_Exercise objective_: The required lines are those that contain "AliasMapping"; pull them out of the data and copy them.

_Exercise data_:

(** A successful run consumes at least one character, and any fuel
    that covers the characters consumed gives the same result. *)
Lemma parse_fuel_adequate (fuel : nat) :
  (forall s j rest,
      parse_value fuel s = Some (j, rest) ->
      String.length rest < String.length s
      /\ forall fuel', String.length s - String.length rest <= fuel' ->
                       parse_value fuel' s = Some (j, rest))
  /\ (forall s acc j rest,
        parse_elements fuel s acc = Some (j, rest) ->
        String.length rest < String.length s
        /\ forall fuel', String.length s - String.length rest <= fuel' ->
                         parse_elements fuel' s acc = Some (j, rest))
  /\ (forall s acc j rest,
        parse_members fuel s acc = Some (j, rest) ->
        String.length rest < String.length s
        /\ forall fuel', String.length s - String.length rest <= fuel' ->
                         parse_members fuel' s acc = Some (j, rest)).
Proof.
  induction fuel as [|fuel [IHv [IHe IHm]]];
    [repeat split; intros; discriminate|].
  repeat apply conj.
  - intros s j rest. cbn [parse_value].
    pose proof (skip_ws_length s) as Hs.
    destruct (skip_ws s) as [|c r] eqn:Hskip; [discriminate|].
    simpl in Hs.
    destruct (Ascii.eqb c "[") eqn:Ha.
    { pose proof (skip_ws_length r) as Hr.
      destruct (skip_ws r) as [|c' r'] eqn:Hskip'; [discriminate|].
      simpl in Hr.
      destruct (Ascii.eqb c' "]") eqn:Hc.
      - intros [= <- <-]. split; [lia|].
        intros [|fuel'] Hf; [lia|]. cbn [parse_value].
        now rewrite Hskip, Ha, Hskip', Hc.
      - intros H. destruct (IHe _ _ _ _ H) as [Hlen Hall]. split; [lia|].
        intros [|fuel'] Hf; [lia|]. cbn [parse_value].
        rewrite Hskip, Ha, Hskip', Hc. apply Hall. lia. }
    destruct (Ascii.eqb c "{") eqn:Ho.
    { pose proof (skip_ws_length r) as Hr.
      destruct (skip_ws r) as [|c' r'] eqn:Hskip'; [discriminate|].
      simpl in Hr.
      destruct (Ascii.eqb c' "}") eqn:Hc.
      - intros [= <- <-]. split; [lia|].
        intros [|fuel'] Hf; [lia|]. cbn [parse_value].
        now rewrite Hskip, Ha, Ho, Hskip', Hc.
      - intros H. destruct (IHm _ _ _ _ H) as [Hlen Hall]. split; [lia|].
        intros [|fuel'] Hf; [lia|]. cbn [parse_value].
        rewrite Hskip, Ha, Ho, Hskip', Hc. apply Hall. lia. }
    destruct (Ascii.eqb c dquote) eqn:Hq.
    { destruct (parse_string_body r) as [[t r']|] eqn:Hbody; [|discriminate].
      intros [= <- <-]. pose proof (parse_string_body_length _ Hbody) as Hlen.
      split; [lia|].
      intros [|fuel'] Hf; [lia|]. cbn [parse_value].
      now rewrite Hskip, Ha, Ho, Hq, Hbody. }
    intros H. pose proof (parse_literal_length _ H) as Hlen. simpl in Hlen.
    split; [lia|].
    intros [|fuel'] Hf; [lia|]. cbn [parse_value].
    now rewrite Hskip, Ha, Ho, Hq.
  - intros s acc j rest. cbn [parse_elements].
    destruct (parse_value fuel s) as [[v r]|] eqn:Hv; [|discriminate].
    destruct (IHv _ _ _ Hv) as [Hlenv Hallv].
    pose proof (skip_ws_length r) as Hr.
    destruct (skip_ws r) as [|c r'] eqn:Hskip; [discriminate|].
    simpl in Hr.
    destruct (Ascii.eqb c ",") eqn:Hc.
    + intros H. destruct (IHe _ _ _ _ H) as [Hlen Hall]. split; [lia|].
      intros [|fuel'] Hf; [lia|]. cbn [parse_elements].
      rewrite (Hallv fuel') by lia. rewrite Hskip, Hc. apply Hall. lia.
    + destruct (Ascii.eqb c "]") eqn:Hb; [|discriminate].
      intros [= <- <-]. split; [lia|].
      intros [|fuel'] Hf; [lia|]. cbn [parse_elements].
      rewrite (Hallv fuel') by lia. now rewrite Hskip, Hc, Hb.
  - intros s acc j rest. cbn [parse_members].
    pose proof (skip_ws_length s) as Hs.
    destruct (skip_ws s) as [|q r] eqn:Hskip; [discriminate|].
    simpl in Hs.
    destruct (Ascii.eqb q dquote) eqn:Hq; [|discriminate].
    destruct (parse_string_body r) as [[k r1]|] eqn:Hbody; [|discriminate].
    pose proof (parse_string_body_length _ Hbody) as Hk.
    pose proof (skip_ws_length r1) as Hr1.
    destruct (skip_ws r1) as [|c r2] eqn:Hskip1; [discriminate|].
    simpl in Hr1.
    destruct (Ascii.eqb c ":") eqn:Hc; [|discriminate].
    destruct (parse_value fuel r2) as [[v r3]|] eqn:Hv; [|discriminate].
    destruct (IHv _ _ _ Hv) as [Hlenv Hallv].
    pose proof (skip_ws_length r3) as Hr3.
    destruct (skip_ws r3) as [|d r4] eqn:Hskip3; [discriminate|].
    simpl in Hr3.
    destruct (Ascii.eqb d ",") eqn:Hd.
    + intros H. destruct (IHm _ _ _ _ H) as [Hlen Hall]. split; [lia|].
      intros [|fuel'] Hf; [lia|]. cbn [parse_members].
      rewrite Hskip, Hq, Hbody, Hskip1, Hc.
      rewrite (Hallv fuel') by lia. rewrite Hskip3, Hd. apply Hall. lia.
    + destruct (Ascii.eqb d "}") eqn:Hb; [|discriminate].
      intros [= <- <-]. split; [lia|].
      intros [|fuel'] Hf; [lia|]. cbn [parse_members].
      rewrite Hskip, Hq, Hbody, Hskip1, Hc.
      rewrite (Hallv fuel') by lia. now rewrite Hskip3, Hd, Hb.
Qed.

--

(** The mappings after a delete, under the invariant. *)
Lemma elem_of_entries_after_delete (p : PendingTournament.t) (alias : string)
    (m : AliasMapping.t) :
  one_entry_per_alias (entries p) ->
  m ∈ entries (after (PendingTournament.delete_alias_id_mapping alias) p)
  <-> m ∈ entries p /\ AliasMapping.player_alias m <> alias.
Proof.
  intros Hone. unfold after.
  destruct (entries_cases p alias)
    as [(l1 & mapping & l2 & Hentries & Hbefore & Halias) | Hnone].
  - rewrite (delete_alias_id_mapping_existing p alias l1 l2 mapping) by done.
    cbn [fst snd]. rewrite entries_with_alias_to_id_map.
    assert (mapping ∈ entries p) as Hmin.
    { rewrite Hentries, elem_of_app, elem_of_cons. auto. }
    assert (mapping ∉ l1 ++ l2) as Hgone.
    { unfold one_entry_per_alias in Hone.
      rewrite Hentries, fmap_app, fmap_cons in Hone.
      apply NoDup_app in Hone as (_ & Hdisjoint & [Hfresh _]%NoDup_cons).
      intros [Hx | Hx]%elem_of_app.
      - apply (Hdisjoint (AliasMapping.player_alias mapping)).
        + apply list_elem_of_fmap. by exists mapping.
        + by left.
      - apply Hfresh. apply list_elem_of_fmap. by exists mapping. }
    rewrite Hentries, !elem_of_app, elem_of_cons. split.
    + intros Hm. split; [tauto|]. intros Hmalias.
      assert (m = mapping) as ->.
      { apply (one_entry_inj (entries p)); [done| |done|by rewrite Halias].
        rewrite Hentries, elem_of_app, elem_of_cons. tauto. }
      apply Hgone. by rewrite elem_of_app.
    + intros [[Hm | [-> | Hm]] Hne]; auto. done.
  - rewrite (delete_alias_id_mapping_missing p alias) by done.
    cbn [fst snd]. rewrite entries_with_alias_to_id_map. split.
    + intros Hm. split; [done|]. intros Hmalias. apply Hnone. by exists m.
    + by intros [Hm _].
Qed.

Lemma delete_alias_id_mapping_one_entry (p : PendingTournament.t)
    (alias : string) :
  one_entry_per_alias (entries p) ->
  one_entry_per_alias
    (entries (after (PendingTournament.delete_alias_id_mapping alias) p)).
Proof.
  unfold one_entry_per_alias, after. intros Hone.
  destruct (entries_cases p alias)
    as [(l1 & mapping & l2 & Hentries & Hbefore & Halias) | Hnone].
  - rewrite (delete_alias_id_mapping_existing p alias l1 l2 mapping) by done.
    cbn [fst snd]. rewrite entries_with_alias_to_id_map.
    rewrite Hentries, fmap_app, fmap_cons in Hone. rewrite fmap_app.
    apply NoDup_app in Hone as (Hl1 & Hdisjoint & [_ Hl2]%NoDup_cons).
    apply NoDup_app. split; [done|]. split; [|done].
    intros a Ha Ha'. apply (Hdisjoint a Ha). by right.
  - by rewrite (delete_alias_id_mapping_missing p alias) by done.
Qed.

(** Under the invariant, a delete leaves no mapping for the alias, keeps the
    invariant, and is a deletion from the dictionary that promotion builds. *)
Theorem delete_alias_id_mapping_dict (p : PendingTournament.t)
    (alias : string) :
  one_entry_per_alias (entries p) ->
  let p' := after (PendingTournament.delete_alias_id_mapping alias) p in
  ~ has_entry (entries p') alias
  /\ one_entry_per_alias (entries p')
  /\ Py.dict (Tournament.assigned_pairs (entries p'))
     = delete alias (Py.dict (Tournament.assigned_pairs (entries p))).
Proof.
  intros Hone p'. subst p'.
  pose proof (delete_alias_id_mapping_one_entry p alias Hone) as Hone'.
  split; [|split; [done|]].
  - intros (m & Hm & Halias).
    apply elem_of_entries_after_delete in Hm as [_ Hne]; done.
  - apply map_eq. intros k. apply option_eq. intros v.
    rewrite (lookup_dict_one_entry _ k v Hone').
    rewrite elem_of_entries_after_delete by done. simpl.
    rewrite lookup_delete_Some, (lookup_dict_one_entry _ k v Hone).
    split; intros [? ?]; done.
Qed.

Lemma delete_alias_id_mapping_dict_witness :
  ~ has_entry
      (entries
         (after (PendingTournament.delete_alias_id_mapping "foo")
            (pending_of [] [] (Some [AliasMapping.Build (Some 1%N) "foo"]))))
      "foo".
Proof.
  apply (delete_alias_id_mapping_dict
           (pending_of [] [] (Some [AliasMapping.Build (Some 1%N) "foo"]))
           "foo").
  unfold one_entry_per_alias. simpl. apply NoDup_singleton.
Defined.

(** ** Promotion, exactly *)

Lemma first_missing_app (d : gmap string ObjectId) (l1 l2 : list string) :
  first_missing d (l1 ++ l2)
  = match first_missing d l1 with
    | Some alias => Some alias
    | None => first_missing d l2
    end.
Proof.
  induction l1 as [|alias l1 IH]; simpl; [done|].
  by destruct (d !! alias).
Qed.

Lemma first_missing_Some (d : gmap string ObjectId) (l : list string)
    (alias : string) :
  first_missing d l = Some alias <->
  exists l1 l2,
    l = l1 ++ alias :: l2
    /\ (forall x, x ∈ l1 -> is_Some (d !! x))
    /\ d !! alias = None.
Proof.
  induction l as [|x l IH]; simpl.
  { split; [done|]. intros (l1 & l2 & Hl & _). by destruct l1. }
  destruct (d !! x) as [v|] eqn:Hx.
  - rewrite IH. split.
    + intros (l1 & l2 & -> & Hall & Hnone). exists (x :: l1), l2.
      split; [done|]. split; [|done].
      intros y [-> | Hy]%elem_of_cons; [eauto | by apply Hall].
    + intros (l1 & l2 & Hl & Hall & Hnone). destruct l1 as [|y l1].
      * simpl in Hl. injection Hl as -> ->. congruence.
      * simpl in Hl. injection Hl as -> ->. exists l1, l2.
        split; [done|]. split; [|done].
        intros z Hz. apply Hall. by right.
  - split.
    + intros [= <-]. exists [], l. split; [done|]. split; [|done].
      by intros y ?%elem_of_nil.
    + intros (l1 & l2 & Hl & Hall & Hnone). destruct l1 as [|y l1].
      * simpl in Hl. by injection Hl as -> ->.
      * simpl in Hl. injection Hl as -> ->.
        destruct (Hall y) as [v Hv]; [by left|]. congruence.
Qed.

---

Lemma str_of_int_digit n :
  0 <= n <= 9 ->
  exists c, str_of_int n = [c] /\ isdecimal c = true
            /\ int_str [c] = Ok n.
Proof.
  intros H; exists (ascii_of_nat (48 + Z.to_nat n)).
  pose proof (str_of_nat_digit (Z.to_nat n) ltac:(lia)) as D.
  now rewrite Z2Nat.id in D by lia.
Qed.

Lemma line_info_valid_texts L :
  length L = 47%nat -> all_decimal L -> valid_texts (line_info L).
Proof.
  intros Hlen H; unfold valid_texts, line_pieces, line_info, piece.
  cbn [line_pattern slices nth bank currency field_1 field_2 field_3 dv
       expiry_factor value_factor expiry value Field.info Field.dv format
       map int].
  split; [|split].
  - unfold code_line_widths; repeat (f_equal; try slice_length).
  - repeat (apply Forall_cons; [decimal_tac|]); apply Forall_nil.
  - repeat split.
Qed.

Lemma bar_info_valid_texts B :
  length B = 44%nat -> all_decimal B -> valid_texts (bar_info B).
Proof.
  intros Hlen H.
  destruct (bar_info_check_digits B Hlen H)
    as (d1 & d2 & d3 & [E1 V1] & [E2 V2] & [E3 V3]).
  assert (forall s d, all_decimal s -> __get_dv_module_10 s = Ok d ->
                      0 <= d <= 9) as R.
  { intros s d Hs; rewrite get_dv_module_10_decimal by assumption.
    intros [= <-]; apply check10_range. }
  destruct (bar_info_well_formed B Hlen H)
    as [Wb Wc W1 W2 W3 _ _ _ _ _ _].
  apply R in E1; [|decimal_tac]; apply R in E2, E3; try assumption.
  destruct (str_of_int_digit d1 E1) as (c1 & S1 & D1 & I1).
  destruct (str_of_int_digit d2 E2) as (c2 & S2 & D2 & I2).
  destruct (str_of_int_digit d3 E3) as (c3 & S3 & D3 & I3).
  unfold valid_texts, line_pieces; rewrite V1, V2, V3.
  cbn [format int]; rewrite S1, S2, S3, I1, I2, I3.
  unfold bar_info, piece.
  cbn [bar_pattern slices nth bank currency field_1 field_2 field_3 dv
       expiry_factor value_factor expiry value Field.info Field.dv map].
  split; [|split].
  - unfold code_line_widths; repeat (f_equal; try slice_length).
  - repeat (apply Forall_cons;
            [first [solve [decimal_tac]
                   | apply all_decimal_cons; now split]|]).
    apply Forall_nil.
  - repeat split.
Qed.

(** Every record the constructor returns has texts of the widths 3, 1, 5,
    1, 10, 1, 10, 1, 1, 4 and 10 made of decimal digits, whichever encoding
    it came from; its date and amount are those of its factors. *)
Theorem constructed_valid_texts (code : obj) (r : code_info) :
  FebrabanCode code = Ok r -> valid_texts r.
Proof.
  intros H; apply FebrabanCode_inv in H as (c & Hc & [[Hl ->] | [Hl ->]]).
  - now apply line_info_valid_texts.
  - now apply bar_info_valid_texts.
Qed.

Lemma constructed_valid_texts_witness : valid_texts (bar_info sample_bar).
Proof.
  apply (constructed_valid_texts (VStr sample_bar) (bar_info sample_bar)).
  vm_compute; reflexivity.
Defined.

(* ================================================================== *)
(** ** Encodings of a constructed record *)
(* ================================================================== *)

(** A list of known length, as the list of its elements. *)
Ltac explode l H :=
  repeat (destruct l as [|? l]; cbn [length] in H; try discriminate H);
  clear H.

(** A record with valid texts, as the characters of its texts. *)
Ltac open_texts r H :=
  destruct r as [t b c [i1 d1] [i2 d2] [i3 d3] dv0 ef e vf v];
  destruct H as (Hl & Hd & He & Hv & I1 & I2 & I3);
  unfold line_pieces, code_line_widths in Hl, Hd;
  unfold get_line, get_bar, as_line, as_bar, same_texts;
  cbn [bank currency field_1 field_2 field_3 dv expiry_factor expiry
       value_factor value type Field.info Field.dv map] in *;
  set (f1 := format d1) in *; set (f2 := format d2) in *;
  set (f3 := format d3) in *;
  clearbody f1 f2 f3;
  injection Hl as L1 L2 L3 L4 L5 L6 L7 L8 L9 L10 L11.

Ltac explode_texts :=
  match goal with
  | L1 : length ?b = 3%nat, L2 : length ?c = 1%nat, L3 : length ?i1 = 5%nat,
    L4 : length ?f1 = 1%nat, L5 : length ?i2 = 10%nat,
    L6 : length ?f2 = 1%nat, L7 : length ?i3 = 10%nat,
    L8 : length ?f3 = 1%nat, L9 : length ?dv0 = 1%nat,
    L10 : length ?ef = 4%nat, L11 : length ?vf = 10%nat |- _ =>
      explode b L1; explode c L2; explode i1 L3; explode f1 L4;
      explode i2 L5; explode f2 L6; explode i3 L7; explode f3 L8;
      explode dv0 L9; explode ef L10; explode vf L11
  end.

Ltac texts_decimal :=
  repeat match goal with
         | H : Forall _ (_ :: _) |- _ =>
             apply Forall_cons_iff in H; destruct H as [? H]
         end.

_Answer_:
    (m : AliasMapping.t) :
  <-> m ∈ entries p /\ AliasMapping.player_alias m <> alias.
      - apply (Hdisjoint (AliasMapping.player_alias mapping)).
            (pending_of [] [] (Some [AliasMapping.Build (Some 1%N) "foo"]))))
           (pending_of [] [] (Some [AliasMapping.Build (Some 1%N) "foo"]))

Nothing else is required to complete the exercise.